Plate media, an open source rich-text editor for React, contains a cross-site scripting (XSS) vulnerability in versions prior to 36.0.10. The vulnerability affects editors that use MediaEmbedElement and pass custom urlParsers to the useMediaState hook, or directly consume the url property without sanitization. The vulnerability was discovered and disclosed on July 15, 2024 (GitHub Advisory).

The vulnerability occurs when custom parsers allow javascript:, data: or vbscript: URLs to be embedded through the useMediaState hook. The default parsers parseTwitterUrl and parseVideoUrl are not affected. The issue has been assigned a CVSS v3.1 score of 8.1 (HIGH) with vector string CVSS:3.1/AV:N/AC:L/PR:L/UI:N/S:U/C:H/I:H/A:N, indicating high impact on confidentiality and integrity (GitHub Advisory).

If exploited, this vulnerability could allow attackers to execute arbitrary JavaScript code through XSS attacks when malicious URLs are processed by the editor. This could lead to unauthorized access to sensitive information or manipulation of web content (GitHub Advisory).

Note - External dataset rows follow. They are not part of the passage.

Lemma behaves_weaken {A} P P' (m : MS A) Q Q' :
  behaves P m Q -> (forall h, P' h -> P h) -> (forall a h, Q a h -> Q' a h) -> behaves P' m Q'.
Proof. intros Hm HP HQ w r w' Hc Hp E. destruct (Hm _ _ _ Hc (HP _ Hp) E) as (? & ? & HQa). eauto. Qed.
Lemma behaves_silent {A} P (m : MS A) Q : behaves P m Q -> behaves P m (fun _ _ => True).
Proof. intros Hm. eapply behaves_weaken; eauto. Qed.
Lemma behaves_ret {A} P (a : A) (Q : A -> list Event -> Prop) : (forall h, P h -> Q a h) -> behaves P (mret a) Q.
Proof. intros HQ w r w' Hc Hp [-> ->]%mret_inv. split; [done|]. split; [done|]. intros ? [= <-]. auto. Qed.
Lemma behaves_throw {A} P e (Q : A -> list Event -> Prop) : behaves P (throw e) Q.
Proof. intros w r w' Hc _ [= <- <-]. split; [done|]. by split. Qed.
Lemma behaves_bind {A B} P (m : MS A) R (k : A -> MS B) Q :
  behaves P m R -> (forall a, behaves (R a) (k a) Q) -> behaves P (m ≫= k) Q.
Proof.
  intros Hm Hk w r w' Hc Hp [(e & -> & E)|(a & w1 & E & Hrun)]%bind_inv.
  - destruct (Hm _ _ _ Hc Hp E) as (? & ? & _). split; [done|]. split; [done|]. discriminate.
  - destruct (Hm _ _ _ Hc Hp E) as (Hc1 & Hp1 & HR). destruct (Hk a _ _ _ Hc1 (HR _ eq_refl) Hrun) as (? & ? & ?).
    split; [done|]. split; [by etransitivity|done].
Qed.
Lemma behaves_ret_bind {A B} P (a : A) (k : A -> MS B) Q : behaves P (k a) Q -> behaves P (mret a ≫= k) Q.
Proof. by intros Hk. Qed.
Lemma behaves_throw_bind {A B} P e (k : A -> MS B) Q : behaves P (throw e ≫= k) Q.
Proof. intros w r w' Hc _ [= <- <-]. split; [done|]. by split. Qed.
Lemma behaves_assoc {A B C} P (m : MS A) (f : A -> MS B) (k : B -> MS C) Q :
  behaves P ((m ≫= f) ≫= k) Q -> behaves P (m ≫= fun a => f a ≫= k) Q.
Proof. intros Hm w r w' Hc Hp E. rewrite <- bind_assoc in E. by eapply Hm. Qed.
Lemma behaves_frame {A} P (m : MS A) Q R :
  behaves P m Q -> lasting R -> behaves (fun h => P h /\ R h) m (fun a h => Q a h /\ R h).
Proof. intros Hm HR w r w' Hc [Hp Hr] E. destruct (Hm _ _ _ Hc Hp E) as (? & Hpre & HQ). eauto 6. Qed.
Lemma behaves_call {A} P (ask : list Event -> A) event (Q : A -> list Event -> Prop) :
  (forall h, P h -> (watched (event (ask h)) -> J h (event (ask h))) /\ Q (ask h) (h ++ [event (ask h)])) ->
  behaves P (call ask event) Q.
Proof.
  intros Hc w r w' Hw Hp [= <- <-]. destruct (Hc _ Hp) as [HJ HQ]. simpl.
  split; [by apply clean_snoc|]. split; [by eexists|]. by intros a [= <-].
Qed.
Lemma behaves_attempt {A} P (m : MS (Fault + A)) (Q : A -> list Event -> Prop) :
  behaves P m (fun r h => forall a, r = inr a -> Q a h) -> behaves P (attempt m) Q.
Proof.
  intros Hm. eapply behaves_bind; [exact Hm|]. intros [e|a]; [apply behaves_throw|]. apply behaves_ret. eauto.
Qed.
Lemma behaves_try {A} P (m : MS A) h Q : lasting P ->
  behaves P m Q -> (forall e, behaves P (h e) Q) -> behaves P (js_try m h) Q.
Proof.
  intros HP Hm Hh w r w' Hc Hp. unfold js_try, try_catch. destruct (m w) as [[[f|]|a] w1] eqn:E.
  - destruct (Hm _ _ _ Hc Hp E) as (Hc1 & Hp1 & _). intros E2.
    destruct (Hh f _ _ _ Hc1 (HP _ _ Hp1 Hp) E2) as (? & ? & ?). split; [done|]. split; [by etransitivity|done].
  - destruct (Hm _ _ _ Hc Hp E) as (Hc1 & Hp1 & _). intros [= <- <-]. split; [done|]. by split.
  - intros [= <- <-]. by eapply Hm.
Qed.
Lemma behaves_for_each {A} P (l : list A) f : lasting P ->
  (forall x, x ∈ l -> behaves P (f x) (fun _ _ => True)) -> behaves P (for_each l f) (fun _ => P).
Proof.
  intros HP. induction l as [|x l IH]; intros Hf; [by apply behaves_ret|].
  apply (behaves_bind _ _ (fun _ => P)); [|intros _; apply IH; intros; apply Hf; by right].
  eapply behaves_weaken; [exact (behaves_frame _ _ _ P (Hf x ltac:(left)) HP)|done|]. by intros _ h [_ Hp].
Qed.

The vulnerability has been patched in version 36.0.10 of @udecode/plate-media by restricting URL parsing to only allow HTTP and HTTPS protocols. For users unable to upgrade, it is recommended to ensure that custom urlParsers do not allow javascript:, data: or vbscript: URLs in their return values. Additionally, if consuming the url property directly, validate the URL protocol before passing it to the iframe element (GitHub Advisory, Fortiguard).